Issue (i): Whether contributions made by the assessee-corporation to the third party liability fund under the statutory rules were allowable as a deduction in computing income.
Analysis: The contribution was made pursuant to a statutory obligation created by the rules framed under section 44 of the Road Transport Corporations Act, 1950. Rule 11 required the Corporation to maintain a third party liability fund and to pay into it such sums as directed from time to time for meeting liabilities arising from the use of its vehicles. The payments were made out of the Corporation's revenues and were not voluntary appropriations of profit after accrual. Since the liability was imposed by law and the fund was maintained for meeting business-related statutory obligations, the amounts were properly deductible in computing profits.

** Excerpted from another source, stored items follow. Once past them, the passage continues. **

Lemma auth_run_command a b :
  apdu_ok b -> strip_le (apdu_bytes b) !!! 1%nat <> 0xA4 -> strip_le (apdu_bytes b) !!! 1%nat <> 0x04 ->
  auth_run a (apdu_bytes b) = auth_command a (strip_le (apdu_bytes b) !!! 1%nat) (strip_le (apdu_bytes b)).
Proof.
  intros Hok H1 H2. unfold auth_run. rewrite !bool_decide_false; [done| |]; intros He; rewrite He in H1, H2; done.
Qed.

(** The bodies and APDUs of the handshake. *)
Definition validate_data (key cc hc : list Z) : list Z := tlv_bytes TResponse (hmac_sha1 key cc) ++ tlv_bytes TChallenge hc.
Definition set_code_data (key ch : list Z) : list Z :=
  tlv_bytes TKey (0x21 :: key) ++ tlv_bytes TChallenge ch ++ tlv_bytes TResponse (hmac_sha1 key ch).

Lemma validate_apdu key cc hc :
  zlen hc <= 64 -> validate key cc hc = Some (apdu_bytes (Case4 0 0xA3 0 0 (validate_data key cc hc) 0)) /\
    apdu_ok (Case4 0 0xA3 0 0 (validate_data key cc hc) 0).
Proof.
  intros Hh. rewrite validate_ok by done. unfold validate_data. split; [cbn [apdu_bytes]; by rewrite <- !app_assoc|].
  cbn. unfold tlv_bytes. pose proof (zlen_nonneg hc). zlen. rewrite hmac_zlen. lia.
Qed.
(** The prefix of a text that is a text ends at a boundary. *)
Lemma str_prefix_boundary p q : Bytes p -> is_str p -> is_str (p ++ q) -> is_char_boundary (p ++ q) (length p) = true.
Proof.
  intros HB [cp Hp] [cs Hs]. destruct (utf8_encode_decode p cp HB Hp) as [-> Hcp].
  assert (exists cq, q = q /\ utf8_decode q = Some cq) as (cq & _ & Hq).
  { clear Hp HB. revert cs Hs. induction Hcp as [|c cp Hc _ IH]; intros cs Hs; [by exists cs|].
    rewrite utf8_encode_cons, <- (assoc_L (++)), utf8_decode_char in Hs by done.
    apply fmap_Some in Hs as (cs' & Hs & _). by apply (IH cs'). }
  destruct (decide (q = [])) as [->|Hne].
  - unfold is_char_boundary. destruct (length (utf8_encode cp)) eqn:E; [done|]. rewrite <- E, app_nil_r, lookup_ge_None_2 by lia.
    by rewrite bool_decide_true.
  - unfold is_char_boundary. destruct (length (utf8_encode cp)) eqn:E; [done|]. rewrite <- E, lookup_app_r, Nat.sub_diag by lia.
    destruct q as [|b r]; [done|]. simpl. by rewrite (decode_head b r cq Hq).
Qed.

(** * Properties *)

(** The title a Molto2 slot gets is the longest beginning of the issuer, or of
    the account where there is none, that is whole characters and at most
    12 bytes: never a broken character, never more than the slot holds, and no
    shorter than it need be. *)
Theorem molto_title_longest (issuer account : option (list Z)) :
  let candidate := default (default [] account) issuer in
  Bytes candidate -> is_str candidate ->
  let title := molto_title issuer account in
  is_str title /\ zlen title <= 12 /\ (exists rest, candidate = title ++ rest) /\
  (forall p q, candidate = p ++ q -> is_str p -> zlen p <= 12 -> zlen p <= zlen title).
Proof.
  intros s HB [cs Hs]. unfold molto_title. fold s. set (e := Nat.min (length s) 12).
  destruct (boundary_below_spec s e) as (Hb & Hbound & Hmax). set (b := boundary_below s e) in *. cbv zeta.
  destruct (utf8_encode_decode s cs HB Hs) as [Es Hcs]. assert (zlen (take b s) = Z.of_nat b) as Hl by (zlen; unfold zlen; lia).
  split_and!.
  - rewrite Es in Hbound |- *. destruct (boundary_split cs b Hcs) as (x & y & -> & Ht); [rewrite <- Es; lia|done|]. rewrite Ht.
    apply Forall_app in Hcs as [Hx _]. by apply utf8_encode_str.
  - lia.
  - exists (drop b s). by rewrite take_drop.
  - intros p q Hpq Hp Hl12. rewrite Hl. destruct (decide (zlen p <= Z.of_nat b)) as [|Hgt]; [done|exfalso].
    rewrite Hpq in HB. apply Forall_app in HB as [HBp _].
    pose proof (str_prefix_boundary p q HBp Hp) as Hbp. rewrite <- Hpq in Hbp. specialize (Hbp ltac:(by exists cs)).
    rewrite Hmax in Hbp; [done|]. unfold zlen in *. unfold e. rewrite Hpq, length_app. lia.
Qed.

Lemma molto_title_longest_witness :
  let title := molto_title (Some (s2b "Postgeb" ++ [0xC3; 0xBC; 0xC3; 0xA4; 0xE2; 0x82; 0xAC])) None in
  title = s2b "Postgeb" ++ [0xC3; 0xBC; 0xC3; 0xA4] /\ is_str title /\ zlen title <= 12.
Proof.
  split; [reflexivity|].
  destruct (molto_title_longest (Some (s2b "Postgeb" ++ [0xC3; 0xBC; 0xC3; 0xA4; 0xE2; 0x82; 0xAC])) None) as (H1 & H2 & _);
    [by_decision|by_decision|]. exact (conj H1 H2).
Defined.

(** Which files are taken as UTF-16 and what is made of them. A file is
    converted exactly when it is a byte-order mark followed by the UTF-16 of some
    text in that byte order, and what it is converted to is that text, as
    UTF-8: an odd byte or a broken surrogate pair is refused, never replaced. A
    UTF-8 mark is skipped, and the bytes of any other file are left as they are. *)
Theorem utf16_file_read (bytes : list Z) :
  Bytes bytes ->
  (forall v, to_utf8 bytes = Ok (Converted v) <->
    exists le cs, Forall is_scalar cs /\ bytes = bom le ++ flat_map (unit_bytes le) (utf16_encode cs) /\ v = utf8_encode cs) /\
  (forall b, to_utf8 bytes = Ok (Borrowed b) <->
    bytes = UTF8_BOM ++ b \/ b = bytes /\ forall p, p ∈ [UTF8_BOM; UTF16_LE_BOM; UTF16_BE_BOM] -> starts_with p bytes = false).
Proof.
  intros HB. pose proof (to_utf8_cases bytes) as Hc.
  destruct (strip_prefix UTF8_BOM bytes) as [rest|] eqn:E8.
  { apply strip_prefix_Some in E8. rewrite Hc. split.
    - intros v. split; [done|]. intros (le & cs & _ & Hb & _). rewrite E8 in Hb. by destruct le.
    - intros b. split; [intros [= <-]; by left|]. intros [Hb|[_ Hn]]; [rewrite E8 in Hb; by apply (inj (app UTF8_BOM)) in Hb as ->|].
      specialize (Hn UTF8_BOM ltac:(by_decision)). rewrite (proj2 (starts_with_spec _ _)) in Hn by by exists rest. done. }
  destruct (bom_of bytes) as [[le body]|] eqn:Eb.
  - pose proof (bom_of_Some _ _ _ Eb) as ->. apply Forall_app in HB as [_ HB]. split.
    + intros v. rewrite Hc. rewrite (utf16_body_spec le body v HB). split.
      * intros (cs & Hs & -> & ->). by exists le, cs.
      * intros (le' & cs & Hs & Hb & ->). assert (le' = le) as -> by (by destruct le', le).
        apply (inj (app (bom le))) in Hb as ->. by exists cs.
    + intros b. rewrite Hc. split; [by destruct (utf16_body le body)|]. intros [Hb|[_ Hn]]; [by destruct le|].
      specialize (Hn (bom le) ltac:(destruct le; by_decision)). rewrite (proj2 (starts_with_spec _ _)) in Hn by by exists body. done.
  - rewrite Hc. split.
    + intros v. split; [done|]. intros (le & cs & _ & -> & _). by rewrite bom_of_bom in Eb.
    + intros b. split; [intros [= <-]; right|].
      * split; [done|]. intros p Hp. by apply (no_bom bytes).
      * intros [Hb|[-> _]]; [|done]. by rewrite Hb, strip_prefix_app in E8.
Qed.

Lemma utf16_file_read_witness :
  to_utf8 (bom true ++ flat_map (unit_bytes true) (utf16_encode [0x41; 0x1F511])) = Ok (Converted (utf8_encode [0x41; 0x1F511])) /\
  to_utf8 [0xFF; 0xFE; 0x3D; 0xD8] = Err DamagedUtf16.
Proof.
  split; [|reflexivity].
  apply (proj1 (utf16_file_read (bom true ++ flat_map (unit_bytes true) (utf16_encode [0x41; 0x1F511])) ltac:(by_decision))).
  exists true, [0x41; 0x1F511]. split_and!; [|done|done]. repeat constructor; unfold is_scalar; lia.
Defined.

Conclusion: The deduction was allowable and this issue was decided in favour of the assessee.
Issue (ii): Whether unabsorbed depreciation deemed to form part of the current year's depreciation under proviso (b) to section 10(2)(vi) could be set off against income under other heads.
Analysis: The question was treated as covered by the Supreme Court decision in Commissioner of Income-tax v. Jaipuria China Clay Mines (P.) Ltd., and the answer followed that settled position. The unabsorbed depreciation carried forward was to be regarded as part of the depreciation allowance of the current year and was entitled to adjustment beyond the business head in the manner recognised by that authority.
Conclusion: The question was answered in the affirmative and in favour of the assessee.
Final Conclusion: Both referred questions were answered in favour of the assessee, and the assessee-corporation succeeded in obtaining the claimed tax treatment for the disputed items.
Ratio Decidendi: A compulsory contribution made under a statutory obligation from business revenues is deductible in computing taxable profits, and unabsorbed depreciation deemed to form part of current depreciation may be set off in the manner recognised by binding precedent.